= Exercise goal =
Every entry needs to be given again exactly as it reads.

= Provided data =
(** * UMich consumer sentiment: the transform pipeline

    A shallow embedding of [src/transforms/sentiment/main.py] and
    [src/transforms/sentiment/test.py], and the properties of the date and
    number normalisers and of the three dataset processors.

    Conventions of the embedding.
    - A Python [str] is a Rocq [string]; each [ascii] stands for the code
      point of the same number (U+0000 to U+00FF).
    - Python's [None] where a string is expected is [None : option string].
    - A raised exception is [Raise e] in the [result] type; the statements of
      a function body are sequenced with [x <- e1 ;; e2], which stops at the
      first exception, as Python does.
    - The collaborators that are not part of this repository ([float],
      [csv.DictReader], [validate], [assert_valid_month], [upload_data],
      [publish]) are variables of the section that holds the processors. *)

From Stdlib Require Import ZArith Ascii String List Bool Lia.
From stdpp Require Import base strings gmap.

Local Open Scope string_scope.
Local Open Scope list_scope.
Local Open Scope Z_scope.

(** ** Exceptions *)

(** The argument of an exception.  [invalid_int_literal s] stands for the text
    "invalid literal for int() with base 10: " followed by [repr(s)], and
    [int_digit_limit n] for the text CPython gives when a literal of [n]
    digits exceeds the conversion limit. *)
Inductive message :=
  | text (s : string)
  | invalid_int_literal (arg : string)
  | int_digit_limit (digits : nat).

Inductive exn :=
  | ValueError (m : message)
  | AttributeError (m : message)
  | OtherError (class : string) (m : message).

Definition is_ValueError (e : exn) : bool :=
  match e with ValueError _ => true | _ => false end.

Inductive result (A : Type) :=
  | Ok (a : A)
  | Raise (e : exn).
Arguments Ok {A} a.
Arguments Raise {A} e.

Definition rbind {A B} (r : result A) (k : A -> result B) : result B :=
  match r with
  | Ok a => k a
  | Raise e => Raise e
  end.

Notation "x <- e1 ;; e2" := (rbind e1 (fun x => e2))
  (at level 100, e1 at next level, right associativity).

(** ** Strings: [str.strip], [int], [str] and the format specifications *)

Definition code (c : ascii) : Z := Z.of_nat (nat_of_ascii c).

(** [str.isspace] on one character, for the code points below 256:
    TAB, LF, VT, FF, CR, FS, GS, RS, US, SPACE, NEL and NBSP. *)
Definition isspace (c : ascii) : bool :=
  let n := code c in
  ((9 <=? n) && (n <=? 13)) || ((28 <=? n) && (n <=? 32))
  || (n =? 133) || (n =? 160).

Fixpoint lstrip (s : string) : string :=
  match s with
  | String c s' => if isspace c then lstrip s' else s
  | EmptyString => EmptyString
  end.

Fixpoint rstrip (s : string) : string :=
  match s with
  | EmptyString => EmptyString
  | String c s' =>
      match rstrip s' with
      | EmptyString => if isspace c then EmptyString else String c EmptyString
      | r => String c r
      end
  end.

(** [s.strip()] *)
Definition strip (s : string) : string := rstrip (lstrip s).

(** [v.strip()] on a value that is a string or [None]. *)
Definition strip_value (v : option string) : result string :=
  match v with
  | Some s => Ok (strip s)
  | None => Raise (AttributeError (text "'NoneType' object has no attribute 'strip'"))
  end.

(** Truth value of a string: the empty string is false. *)
Definition truthy (s : string) : bool :=
  match s with EmptyString => false | _ => true end.

Definition is_digit (c : ascii) : bool := (48 <=? code c) && (code c <=? 57).
Definition digit_value (c : ascii) : Z := code c - 48.

(** C's [isspace] in the C locale, which the integer parser uses. *)
Definition c_isspace (c : ascii) : bool :=
  let n := code c in ((9 <=? n) && (n <=? 13)) || (n =? 32).

Fixpoint skip_c_spaces (s : string) : string :=
  match s with
  | String c s' => if c_isspace c then skip_c_spaces s' else s
  | EmptyString => EmptyString
  end.

Fixpoint string_forallb (p : ascii -> bool) (s : string) : bool :=
  match s with
  | EmptyString => true
  | String c s' => p c && string_forallb p s'
  end.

= Result =
(** * UMich consumer sentiment: the transform pipeline

    A shallow embedding of [src/transforms/sentiment/main.py] and
    [src/transforms/sentiment/test.py], and the properties of the date and
    number normalisers and of the three dataset processors.

    Conventions of the embedding.
    - A Python [str] is a Rocq [string]; each [ascii] stands for the code
      point of the same number (U+0000 to U+00FF).
    - Python's [None] where a string is expected is [None : option string].
    - A raised exception is [Raise e] in the [result] type; the statements of
      a function body are sequenced with [x <- e1 ;; e2], which stops at the
      first exception, as Python does.
    - The collaborators that are not part of this repository ([float],
      [csv.DictReader], [validate], [assert_valid_month], [upload_data],
      [publish]) are variables of the section that holds the processors. *)

From Stdlib Require Import ZArith Ascii String List Bool Lia.
From stdpp Require Import base strings gmap.

Local Open Scope string_scope.
Local Open Scope list_scope.
Local Open Scope Z_scope.

(** ** Exceptions *)

(** The argument of an exception.  [invalid_int_literal s] stands for the text
    "invalid literal for int() with base 10: " followed by [repr(s)], and
    [int_digit_limit n] for the text CPython gives when a literal of [n]
    digits exceeds the conversion limit. *)
Inductive message :=
  | text (s : string)
  | invalid_int_literal (arg : string)
  | int_digit_limit (digits : nat).

Inductive exn :=
  | ValueError (m : message)
  | AttributeError (m : message)
  | OtherError (class : string) (m : message).

Definition is_ValueError (e : exn) : bool :=
  match e with ValueError _ => true | _ => false end.

Inductive result (A : Type) :=
  | Ok (a : A)
  | Raise (e : exn).
Arguments Ok {A} a.
Arguments Raise {A} e.

Definition rbind {A B} (r : result A) (k : A -> result B) : result B :=
  match r with
  | Ok a => k a
  | Raise e => Raise e
  end.

Notation "x <- e1 ;; e2" := (rbind e1 (fun x => e2))
  (at level 100, e1 at next level, right associativity).

(** ** Strings: [str.strip], [int], [str] and the format specifications *)

Definition code (c : ascii) : Z := Z.of_nat (nat_of_ascii c).

(** [str.isspace] on one character, for the code points below 256:
    TAB, LF, VT, FF, CR, FS, GS, RS, US, SPACE, NEL and NBSP. *)
Definition isspace (c : ascii) : bool :=
  let n := code c in
  ((9 <=? n) && (n <=? 13)) || ((28 <=? n) && (n <=? 32))
  || (n =? 133) || (n =? 160).

Fixpoint lstrip (s : string) : string :=
  match s with
  | String c s' => if isspace c then lstrip s' else s
  | EmptyString => EmptyString
  end.

Fixpoint rstrip (s : string) : string :=
  match s with
  | EmptyString => EmptyString
  | String c s' =>
      match rstrip s' with
      | EmptyString => if isspace c then EmptyString else String c EmptyString
      | r => String c r
      end
  end.

(** [s.strip()] *)
Definition strip (s : string) : string := rstrip (lstrip s).

(** [v.strip()] on a value that is a string or [None]. *)
Definition strip_value (v : option string) : result string :=
  match v with
  | Some s => Ok (strip s)
  | None => Raise (AttributeError (text "'NoneType' object has no attribute 'strip'"))
  end.

(** Truth value of a string: the empty string is false. *)
Definition truthy (s : string) : bool :=
  match s with EmptyString => false | _ => true end.

Definition is_digit (c : ascii) : bool := (48 <=? code c) && (code c <=? 57).
Definition digit_value (c : ascii) : Z := code c - 48.

(** C's [isspace] in the C locale, which the integer parser uses. *)
Definition c_isspace (c : ascii) : bool :=
  let n := code c in ((9 <=? n) && (n <=? 13)) || (n =? 32).

Fixpoint skip_c_spaces (s : string) : string :=
  match s with
  | String c s' => if c_isspace c then skip_c_spaces s' else s
  | EmptyString => EmptyString
  end.

Fixpoint string_forallb (p : ascii -> bool) (s : string) : bool :=
  match s with
  | EmptyString => true
  | String c s' => p c && string_forallb p s'
  end.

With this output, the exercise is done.